(Rewrites with details of gains on Coinbase, Zip exposure)
April 26 (Reuters) – Westpac Banking Corp said on Monday one-off gains from its exposure to a U.S. cryptocurrency exchange and a buy-now-pay-later firm failed to offset a hit to first-half cash earnings from customer refunds and write-downs.
Australia’s second-largest bank is set to report its first-half results on May 3, with earnings slated to be A$282 million ($218.38 million) lower.
Westpac, through its venture capital arm Reinventure, booked a net A$288 million gain on its investment in Coinbase Global , which recently listed in the United States just as cryptocurrencies are slowly gaining greater mainstream acceptance.
Since the listing on April 14, Westpac has slashed its exposure to Coinbase by 50%. It had 1.2 million shares of the exchange.

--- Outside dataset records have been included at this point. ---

(* ===== verification/Boot.v ===== *)
(** * From the image builder to the kernel

    [Image] builds the disk, [Process] reads it: the directory that the kernel's
    [readdir] returns from a disk with the image that [createimage] built names
    the programs, and the sectors it names hold them. *)

From Stdlib Require Import String.
From S2P Require Import Prelude Image ImageFacts Sched Vmem VmemInstances Process.
Import Image.

#[local] Close Scope string_scope.
#[local] Open Scope list_scope.
#[local] Open Scope Z_scope.
#[local] Abbreviation length := List.length.

(** ** Bytes and words *)

Lemma u8_byte c : is_byte (u8 c).
Proof. apply u8_range. Qed.

Lemma memory_byte_byte fp phs a : is_byte (memory_byte fp phs a).
Proof.
  unfold memory_byte. destruct (List.find _ phs) as [ph|]; [|done]. unfold seg_byte.
  destruct (_ <? _); [apply u8_byte|done].
Qed.

Lemma program_image_bytes fp : Forall is_byte (program_image fp).
Proof.
  apply list.Forall_app. split; [|by apply Forall_replicate].
  apply list.Forall_fmap, Forall_true. intros a. apply memory_byte_byte.
Qed.

Lemma byte_at_byte l o : Forall is_byte l -> is_byte (byte_at l o).
Proof.
  intros H. unfold byte_at. destruct (l !! _) as [c|] eqn:E; [by eapply Forall_lookup_1 in H|done].
Qed.

Lemma layout_bytes boot kernel progs : Forall is_byte (disk_layout boot kernel progs).
Proof.
  unfold disk_layout, stamped, dir_sector. rewrite !list.Forall_app. split_and!.
  - apply Forall_take, program_image_bytes.
  - apply short_bytes_bytes.
  - apply Forall_drop, program_image_bytes.
  - apply program_image_bytes.
  - apply List.Forall_concat, list.Forall_fmap, Forall_true. apply dir_bytes_bytes.
  - by apply Forall_replicate.
  - apply List.Forall_concat, list.Forall_fmap, Forall_true. apply program_image_bytes.
Qed.

(** The upper half of a word is the half word two bytes on. *)
Lemma word_upper l o : Forall is_byte l -> word_at l o / 2 ^ 16 = half_at l (o + 2).
Proof.
  intros H. pose proof (byte_at_byte l o H). pose proof (byte_at_byte l (o + 1) H).
  pose proof (byte_at_byte l (o + 2) H). pose proof (byte_at_byte l (o + 3) H).
  unfold word_at, half_at, of_le4, is_byte in *. replace (o + 2 + 1) with (o + 3) by lia. zdiv.
Qed.

Lemma word_range l o : Forall is_byte l -> 0 <= word_at l o < 2 ^ 32.
Proof.
  intros H. pose proof (byte_at_byte l o H). pose proof (byte_at_byte l (o + 1) H).
  pose proof (byte_at_byte l (o + 2) H). pose proof (byte_at_byte l (o + 3) H).
  unfold word_at, of_le4, is_byte in *. lia.
Qed.

(** A word of a slice. *)
Lemma word_at_slice l m n o :
  take (length m) (drop n l) = m -> 0 <= o -> o + 4 <= Z.of_nat (length m) ->
  word_at l (Z.of_nat n + o) = word_at m o.
Proof.
  intros Hs Ho Hl.
  assert (B : forall i, 0 <= i -> i < Z.of_nat (length m) -> byte_at l (Z.of_nat n + i) = byte_at m i).
  { intros i H1 H2. unfold byte_at. rewrite <- Hs at 1. rewrite lookup_take_lt by lia. rewrite lookup_drop.
    do 2 f_equal. lia. }
  unfold word_at. rewrite <- !Z.add_assoc. by rewrite !B by lia.
Qed.

(** The words of one sector of an image. *)
Definition sector_words (l : list Z) (i : Z) : list Z :=
  (fun j => word_at l (i * 512 + 4 * j)) <$> seqZ 0 SECTOR_WORDS.

Lemma sector_words_lookup l i j :
  0 <= j < 128 -> sector_words l i !! Z.to_nat j = Some (word_at l (i * 512 + 4 * j)).
Proof.
  intros Hj. unfold sector_words. rewrite list_lookup_fmap, lookup_seqZ_lt by (change SECTOR_WORDS with 128; lia).
  cbn. do 3 f_equal. lia.
Qed.

Section Boot.

Context {D : Type} `{BlockDeviceLaws D}.

(** The device holds the image. *)
Definition carries (d : D) (disk : list Z) : Prop :=
  blocks d * 512 = Z.of_nat (length disk) /\ forall i, 0 <= i < blocks d -> sector d i = sector_words disk i.

(** The sectors of a program that lies in the image at sector [loc]. *)
Lemma program_words d disk P loc j :
  carries d disk -> 0 <= loc -> Z.of_nat (length P) = sectors P * 512 -> 0 <= j < sectors P ->
  take (length P) (drop (Z.to_nat (loc * 512)) disk) = P ->
  sector d (loc + j) = sector_words P j.
Proof.
  intros [Hn Hsec] Hl HP Hj Hs.
  assert (loc * 512 + Z.of_nat (length P) <= Z.of_nat (length disk)).
  { apply (f_equal length) in Hs. rewrite length_take, length_drop in Hs. lia. }
  rewrite Hsec by lia. apply fmap_seqZ_ext. intros i Hi. change SECTOR_WORDS with 128 in Hi.
  rewrite !Z.add_0_l. replace ((loc + j) * 512 + 4 * i) with (Z.of_nat (Z.to_nat (loc * 512)) + (j * 512 + 4 * i)) by lia.
  apply word_at_slice; [done|lia|lia].
Qed.

(** [C28] The kernel finds the programs: on a disk with the image that [createimage]
    built, [readdir] succeeds, and in what it returns the [i]-th pair of words
    is the place and the size of the [i]-th program, whose memory image the
    sectors there hold; the pair behind the last program is zero. *)
Theorem readdir_finds_programs fopen b k names boot kernel progs im d :
  String.prefix "--" b = false -> inputs fopen b k names boot kernel progs ->
  (length progs <= 63)%nat ->
  exists im', main fopen ("--vm"%string :: b :: k :: names) im = Ret (tt, im')
    /\ (carries d (data (img im')) ->
        exists dir d', readdir d = (0, Some dir, d')
          /\ (forall i fp, progs !! i = Some fp ->
                exists loc, loc <> 0 /\ dir !! (2 * i)%nat = Some loc
                  /\ dir !! (2 * i + 1)%nat = Some (sectors (program_image fp))
                  /\ forall j, 0 <= j < sectors (program_image fp) ->
                       sector d (loc + j) = sector_words (program_image fp) j)
          /\ dir !! (2 * length progs)%nat = Some 0).
Proof.
  intros Hb HI Hc. rewrite main_vm by done.
  destruct (create_image_run fopen b k names boot kernel progs HI im Hc) as (im' & E & Hd).
  exists im'. split; [done|]. rewrite Hd. clear E Hd im'. intros [Hn Hsec].
  destruct HI as [_ _ _ He0 in_sector0 _ in_os_size0 in_total0]. apply list.Forall_cons_1 in He0 as [_ He].
  pose proof (layout_bytes boot kernel progs) as Hby.
  pose proof (layout_os_size boot kernel progs in_sector0 in_os_size0) as Hos.
  pose proof (layout_length boot kernel progs in_sector0 He Hc) as Hlen.
  set (disk := disk_layout boot kernel progs) in *. set (K := sectors (program_image kernel)) in *.
  assert (0 <= K) by (apply Z.div_pos; unfold SECTOR_SIZE; lia).
  assert (0 <= total_size (program_image <$> progs)) by (unfold total_size; lia).
  pose proof (word_upper disk 0 Hby) as Hup. change (0 + 2) with OS_SIZE_LOC in Hup. rewrite Hos in Hup by done.
  destruct (readdir_run d (word_at disk 0) (list.tail (sector_words disk 0)) K) as (d' & E & _);
    [by rewrite Hsec by lia|by apply word_range|done|lia|].
  exists (sector d (K + 1)), d'. split; [done|]. rewrite Hsec by lia. split.
  - intros i fp Hi. pose proof (lookup_lt_Some _ _ _ Hi) as Hlt.
    destruct (layout_program boot kernel progs in_sector0 He in_total0 Hc i fp Hi) as (loc & L1 & L2 & L3 & L4).
    fold disk K in L2, L3, L4. exists loc. split; [done|].
    assert (E1 : (2 * i)%nat = Z.to_nat (2 * Z.of_nat i)) by lia.
    assert (E2 : (2 * i + 1)%nat = Z.to_nat (2 * Z.of_nat i + 1)) by lia.
    rewrite E2, E1, !sector_words_lookup by lia. split_and!.
    + rewrite <- L2. do 2 f_equal. lia.
    + rewrite <- L3. do 2 f_equal. lia.
    + intros j Hj. apply (program_words d disk); try done.
      * rewrite <- L2. by apply word_range.
      * apply list.Forall_cons_1 in He as [_ He]. eapply Forall_lookup_1 in He; [|done]. by apply whole_sectors, elf_sectors.
  - assert (E1 : (2 * length progs)%nat = Z.to_nat (2 * Z.of_nat (length progs))) by lia.
    rewrite E1, sector_words_lookup by lia.
    pose proof (layout_end boot kernel progs in_sector0 He Hc) as Hend. fold disk K in Hend.
    rewrite <- Hend. do 2 f_equal. lia.
Qed.

End Boot.

(** ** A concrete instance *)

Module Boot_instances.

Import Image_instances.

(** The ideal disk with an image on it. *)
Definition disk_of (l : list Z) : ideal_disk :=
  mk_disk (Z.of_nat (length l) / 512) (fun w => word_at l (4 * w)).

Lemma disk_of_carries l : Z.of_nat (length l) mod 512 = 0 -> carries (disk_of l) l.
Proof.
  intros H. split; [cbn; zdiv|]. intros i Hi. apply fmap_seqZ_ext. intros j Hj. cbn [disk_of contents].
  f_equal. change SECTOR_WORDS with 128. lia.
Qed.

Definition arguments : list string :=
  "--vm"%string :: "boot"%string :: "kernel"%string :: replicate 2 "shell"%string.

Definition built : list Z :=
  match main files arguments blank with Ret (_, im) => data (img im) | _ => [] end.

Lemma readdir_finds_programs_witness :
  exists dir d', readdir (disk_of built) = (0, Some dir, d')
    /\ exists loc, dir !! 0%nat = Some loc /\ sector (disk_of built) (loc + 0) = sector_words (program_image shell_elf) 0.
Proof.
  destruct (readdir_finds_programs files "boot" "kernel" (replicate 2 "shell"%string) boot_elf kernel_elf
    (replicate 2 shell_elf) blank (disk_of built)) as (im' & E & H);
    [reflexivity|apply files_inputs; lia|rewrite length_replicate; lia|].
  assert (Hb : built = data (img im')) by (unfold built, arguments; by rewrite E).
  destruct H as (dir & d' & E' & H & _); [rewrite <- Hb; apply disk_of_carries; vm_compute; reflexivity|].
  exists dir, d'. split; [exact E'|]. destruct (H 0%nat shell_elf eq_refl) as (loc & _ & H1 & _ & H2).
  exists loc. split; [exact H1|]. apply H2. vm_compute. split; [discriminate|reflexivity].
Defined.

End Boot_instances.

The lender also gained A$18 million from selling its stake in Zip Co Ltd, Australia’s No.2 buy-now-pay-later firm.
The windfalls, however, were not enough to offset around A$220 million in additional provisions for customer refunds, payments and litigation.
A loss of A$113 million from the sale of its pacific business, software and goodwill write-downs of roughly A$200 million and A$56 million from costs to end its relationship with IOOF Holdings will also weigh on the lender’s profit.
Westpac posted interim cash earnings of A$993 million last year after taking large write-downs, mainly to account for expected loan losses from the COVID-19 crisis, while also opting to not pay a dividend.
The lender has been selling non-core assets and looking to turn the page on the reputational hit it took for enabling millions of illicit payments, including to people exploiting children, that resulted in a record A$1.3 billion fine.
Shares of Westpac rose half a percent amid wider gains in the market. They have surged 30% this year, outperforming Australia’s other three major banks.